Po trzecie, odcięcie amerykańskiej gospodarki od kroplówki z Rezerwy Federalnej wymusiłoby dokończenie jej restrukturyzacji rozpoczętej przez kryzys finansowy i recesję. Chodzi przede wszystkim o proces oddłużania gospodarstw domowych i przedsiębiorstw oraz zatrzymanie rozrostu sektora bankowego (zwłaszcza instytucji „zbyt dużych, aby upaść”). Te ozdrowieńcze tendencje zostały przez Fed zatrzymane poprzez zasypanie gospodarka tonami zadrukowanego papieru udającego pieniądze.
Tyle że wielu decydentów i inwestorów rozumuje dokładnie odwrotnie i przedkłada krótki termin (do roku) ponad długofalowe konsekwencje prowadzonej polityki. Dlatego recesja, bessa i bankructwa zarówno w Fedzie jak i na Wall Street przyjmowane są jako największe nieszczęścia. Za to pompowanie kolejnych baniek spekulacyjnych uznawane jest za największy sukces i gwarancję wysokich premii.
» 5. rocznica hossy na Wall Street |
Sielankę na Wall Street dość niespodziewanie może przerwać pani Janet Yellen. Nowa szefowa Rezerwy Federalnej na swojej pierwszej konferencji prasowej albo postanowiła zerwać z mętnym językiem swych poprzedników, albo właśnie zaliczyła swą pierwszą gafę. Pani Yellen powiedziała bowiem, że Fed dokona pierwszej podwyżki stóp procentowych za „około sześć miesięcy” od wygaszenia QE3.
Od grudnia Fed ogranicza QE3 w tempie 10 mld USD na posiedzenie. Po marcowym spotkaniu tempo dodruku dolarów zredukowano do 55 mld USD/miesiąc. Do końca roku pozostało tylko sześć posiedzeń, zatem przy zachowaniu obecnego tempa „taperowania” QE3 umrze w listopadzie lub grudniu. To by implikowało pierwszą podwyżkę stóp w USA w okolicach maja 2015 roku.

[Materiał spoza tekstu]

Definition allow_login : string -> LoginM bool := allow lm_login (fun x l => mkLimiters x (lm_start l) (lm_poll l)).
Definition allow_start : string -> LoginM bool := allow lm_start (fun x l => mkLimiters (lm_login l) x (lm_poll l)).
Definition allow_poll : string -> LoginM bool := allow lm_poll (fun x l => mkLimiters (lm_login l) (lm_start l) x).

Definition secure : bool := bool_decide (url_Scheme (ls_publicURL s) = "https").

Definition sameOrigin (request : HttpRequest) : bool :=
  if bool_decide (hq_Origin request = "") then true else
  match url_Parse (hq_Origin request) with
  | None => false
  | Some u => bool_decide (url_Scheme u = url_Scheme (ls_publicURL s)) && bool_decide (url_Host u = url_Host (ls_publicURL s))
  end.

Definition randomValue (size : nat) : LoginM string := value ← rand_Read size; mret (base64url value).

Definition pkceChallenge (verifier : string) : string := base64url (sha256 (bytes verifier)).

(** [constantEqual]. *)
Definition constantEqual (left right : string) : bool := bool_decide (left = right).

(** The principal of the session cookie, if it is a browser's. *)
Definition browserPrincipal (request : HttpRequest) : LoginM (option Principal) :=
  match request_Cookie request sessionCookie with
  | None | Some "" => mret None
  | Some value =>
      r ← attempt (on_db (Authenticate value));
      mret match r with
           | Ok principal => if bool_decide (pr_Kind principal = PrincipalBrowser) then Some principal else None
           | Fail _ => None
           end
  end.

Definition logoutPage (request : HttpRequest) : LoginM HttpResponse :=
  principal ← browserPrincipal request;
  mret match principal with None => http_Redirect [] "/auth/login" | Some _ => render 200 "Sign out" end.

(** The end of a session: its cookie is deleted. *)
Definition signed_out : HttpResponse := http_Redirect [mkCookie sessionCookie "" "/" (-1) None secure] "/auth/login".

Definition logout (request : HttpRequest) : LoginM HttpResponse :=
  if negb (sameOrigin request) then mret (http_Error "invalid origin" 403) else
  match request_Cookie request sessionCookie with
  | None | Some "" => mret signed_out
  | Some value =>
      principal ← browserPrincipal request;
      match principal with
      | None => mret signed_out
      | Some principal =>
          revoked ← attempt (on_db (RevokeBrowserSession value));
          match revoked with
          | Fail _ => mret (http_Error "sign out unavailable" 500)
          | Ok _ =>
              audited ← attempt (on_db (Audit principal "" "auth.browser.logout" (pr_UserID principal) []));
              mret match audited with Fail _ => http_Error "sign out unavailable" 500 | Ok _ => signed_out end
          end
      end
  end.

Definition login (request : HttpRequest) : LoginM HttpResponse :=
  allowed ← allow_login (clientAddress request);
  if negb allowed then mret (http_Error "too many login attempts" 429) else
  let returnTo := Get (hq_Query request) "return_to" in
  let returnTo := if bool_decide (returnTo = "") then "/app" else returnTo in
  if negb (validReturnTo returnTo) then mret (http_Error "invalid return path" 400) else
  verifier ← attempt (randomValue 32);
  match verifier with
  | Fail _ => mret (http_Error "login unavailable" 500)
  | Ok verifier =>
      now ← time_Now;
      state ← attempt (on_db (CreateOAuthLoginState returnTo verifier (now + ls_loginTTL s)));
      mret match state with
           | Fail _ => http_Error "login unavailable" 500
           | Ok state =>
               http_Redirect
                 [mkCookie oauthStateCookie (ols_State state) "/auth/github/callback" (ls_loginTTL s / Second) None secure]
                 (gh_AuthorizationURL (ols_State state) (pkceChallenge verifier))
           end
  end.

(** From the user of the identity on. *)
Definition start_session (account : GitHubIdentity) (transaction : OAuthLoginState) (user : User) : LoginM HttpResponse :=
  now ← time_Now;
  session ← attempt (on_db (CreateBrowserSession (us_ID user) (now + ls_sessionTTL s)));
  match session with
  | Fail _ => mret (http_Error "login unavailable" 500)
  | Ok session =>
      let principal := mkPrincipal PrincipalBrowser "" (us_ID user) "" (us_Admin user) "" in
      audited ← attempt (on_db (Audit principal "" "auth.github.login" (us_ID user)
                                  [("github_id", gi_Subject account); ("github_login", gi_Login account)]));
      match audited with
      | Fail _ =>
          _ ← attempt (on_db (RevokeBrowserSession (bs_Token session)));
          mret (http_Error "login unavailable" 500)
      | Ok _ =>
          mret (http_Redirect
            [ mkCookie sessionCookie (bs_Token session) "/" 0 (Some (bs_ExpiresAt session)) secure;
              mkCookie oauthStateCookie "" "/auth/github/callback" (-1) None secure ]
            (ols_ReturnTo transaction))
      end
  end.

Definition callback (request : HttpRequest) : LoginM HttpResponse :=
  let state := Get (hq_Query request) "state" in
  let code := Get (hq_Query request) "code" in
  let matched := match request_Cookie request oauthStateCookie with Some value => constantEqual value state | None => false end in
  if negb matched || bool_decide (code = "") then mret (http_Error "invalid login state" 401) else
  now ← time_Now;
  transaction ← attempt (on_db (ConsumeOAuthLoginState state now));
  match transaction with
  | Fail _ => mret (http_Error "invalid or expired login" 401)
  | Ok transaction =>
      account ← attempt (on_network (gh_Exchange code (ols_CodeVerifier transaction)));
      match account with
      | Fail _ => mret (http_Error "GitHub login failed" 502)
      | Ok account =>
          if bool_decide (gi_Subject account = "") || bool_decide (gi_Login account = "") then mret (http_Error "GitHub login failed" 502) else
          user ← attempt (on_db (UserByExternalIdentity "github" (gi_Subject account) (gi_Login account)));
          match user with
          | Fail ErrForbidden | Fail ErrNotFound => mret (render 403 "Access not provisioned")
          | Fail _ => mret (http_Error "login unavailable" 500)
          | Ok user => start_session account transaction user
          end
      end
  end.

Definition devicePage (request : HttpRequest) : LoginM HttpResponse :=
  principal ← browserPrincipal request;
  let code := Get (hq_Query request) "code" in
  match principal with
  | None => mret (http_Redirect [] ("/auth/login?" +:+ url_Encode "return_to" ("/auth/device?" +:+ url_Encode "code" code)))
  | Some principal =>
      now ← time_Now;
      found ← attempt (on_db (DeviceLoginByUserCode code now));
      match found with
      | Fail _ => mret (render 404 "Login request unavailable")
      | Ok _ =>
          user ← attempt (on_db (getUser (pr_UserID principal)));
          mret match user with Fail _ => http_Error "login unavailable" 500 | Ok _ => render 200 "Approve device" end
      end
  end.

Definition approveDevice (request : HttpRequest) : LoginM HttpResponse :=
  principal ← browserPrincipal request;
  match principal with
  | None => mret (http_Error "authentication required" 401)
  | Some principal =>
      if negb (sameOrigin request) then mret (http_Error "invalid origin" 403) else
      match hq_Form request with
      | None => mret (http_Error "invalid approval" 400)
      | Some form =>
          now ← time_Now;
          found ← attempt (on_db (DeviceLoginByUserCode (Get form "code") now));
          match found with
          | Fail _ => mret (render 404 "Login request unavailable")
          | Ok login =>
              now ← time_Now;
              approved ← attempt (on_db (ApproveDeviceLogin (dv_UserCode login) principal now));
              match approved with
              | Fail _ => mret (render 404 "Login request unavailable")
              | Ok _ =>
                  audited ← attempt (on_db (Audit principal "" "auth.device.approve" (pr_UserID principal)
                                              [("device_login_id", dv_ID login); ("device_name", dv_DeviceName login)]));
                  mret match audited with Fail _ => http_Error "approve device unavailable" 500 | Ok _ => render 200 "Device approved" end
              end
          end
      end
  end.

Definition startDevice (request : HttpRequest) : LoginM HttpResponse :=
  allowed ← allow_start (clientAddress request);
  if negb allowed then mret (http_Error "too many login attempts" 429) else
  let deviceName := default "" (hq_JSON request) in
  if bool_decide (TrimSpace deviceName = "") then mret (http_Error "valid device_name is required" 400) else
  now ← time_Now;
  issued ← attempt (on_db (CreateDeviceLogin deviceName (now + ls_loginTTL s)));
  mret match issued with
       | Fail _ => http_Error "create login request" 400
       | Ok issued =>
           let userCode := dv_UserCode (il_Login issued) in
           writeJSON 201 (BodyDeviceStart (il_DeviceCode issued) userCode
             (url_Resolve (ls_publicURL s) "/auth/device" "") (url_Resolve (ls_publicURL s) "/auth/device" (url_Encode "code" userCode))
             (ls_loginTTL s / Second) 2)
       end.

Definition exchangeDevice (request : HttpRequest) : LoginM HttpResponse :=
  allowed ← allow_poll (clientAddress request);
  if negb allowed then mret (http_Error "too many login attempts" 429) else
  let deviceCode := default "" (hq_JSON request) in
  if bool_decide (deviceCode = "") then mret (http_Error "valid device_code is required" 400) else
  now ← time_Now;
  issued ← attempt (on_db (ExchangeDeviceLogin deviceCode now));
  match issued with
  | Fail ErrLoginPending => mret (writeJSON 202 (BodyDeviceToken "authorization_pending" "" "" 2))
  | Fail _ => mret (writeJSON 401 (BodyDeviceToken "invalid_or_expired" "" "" 0))
  | Ok issued =>
      let id := dt_ID (it_Metadata issued) in
      let principal := mkPrincipal PrincipalDevice id (dt_UserID (it_Metadata issued)) "" false "" in
      audited ← attempt (on_db (Audit principal "" "auth.device.issue" id [("device_name", dt_Name (it_Metadata issued))]));
      match audited with
      | Fail _ =>
          _ ← attempt (on_db (RevokeDeviceToken principal id));
          mret (http_Error "issue device credential" 500)
      | Ok _ => mret (writeJSON 200 (BodyDeviceToken "authorized" (it_Secret issued) id 0))
      end
  end.

End Handlers.
Lemma UserByExternalIdentity_spec o d provider subject name :
  wp o (UserByExternalIdentity provider subject name)
    (fun u d' => provisioned d provider subject (us_ID u) /\ exists rows, tabs d' = set_external_identities rows (tabs d)) (fun _ d' => d' = d) d.
Proof using.
  unfold UserByExternalIdentity. cbv zeta. destruct (_ || _); [by apply wp_throw|]. wp_step; [|done]. wp_step. wp_step. wp_step.
  - destruct (find_identity_user _ _ d) as [u|] eqn:Eu; [|by apply wp_throw]. wp_step. wp_step. wp_step. apply wp_update; try done. intros _ fd.
    apply wp_ret. split; [|by eexists]. unfold find_identity_user in Eu. apply head_Some_elem_of in Eu.
    apply list_elem_of_bind in Eu as (u' & Hu & Hu'). apply list_elem_of_bind in Hu as (i & Hi & Hi'). apply list_elem_of_singleton in Hi as ->.
    apply elem_of_select in Hi' as [Hi' Eb]. rewrite !andb_true_iff, !bool_decide_eq_true in Eb. destruct Eb as [[E1 E2] E3]. by exists u', i.
  - intros s0 _. simpl. by apply wp_throw.
Qed.

(** A token that the text stands for. *)
Definition issued_to (d : Database) (token userID : string) : Prop :=
  exists k, k ∈ access_tokens (tabs d) /\ parseToken token = Some (PrincipalBrowser, tk_id k) /\ tk_kind k = PrincipalBrowser /\
    digest token = tk_digest k /\ tk_user_id k = Some userID /\ tk_revoked_at k = None.

Lemma CreateBrowserSession_spec o d userID expires :
  wp o (CreateBrowserSession userID expires)
    (fun session d' => issued_to d' (bs_Token session) userID /\ exists k, tabs d' = with_token k (tabs d)) (fun _ d' => d' = d) d.
Proof using.
  unfold CreateBrowserSession. wp_step. wp_step. destruct (_ || _); [by apply wp_throw|].
  wp_step. apply wp_or_error, (wp_row o us_ID (fun d => users (tabs d))); try done. intros u Hu _.
  wp_step. apply wp_newToken; [|done]. intros id l Hid Hl. wp_step. apply wp_insert; try done. intros _ _ fd. apply wp_ret.
  split; [|by eexists]. eexists. split; [simpl; apply elem_of_app; right; by constructor|]. simpl. split; [by apply parseToken_text|done].
Qed.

Oczywiście do tego czasu wydarzyć się może absolutnie wszystko i zamiast końca QE3 i podwyżki stóp równie dobrze możemy zobaczyć QE4 lub inny tego typu program. Za jakieś 15 miesięcy przekonamy się, czy obietnica „w przyszłym roku” znów zostanie przełożona o kolejny rok.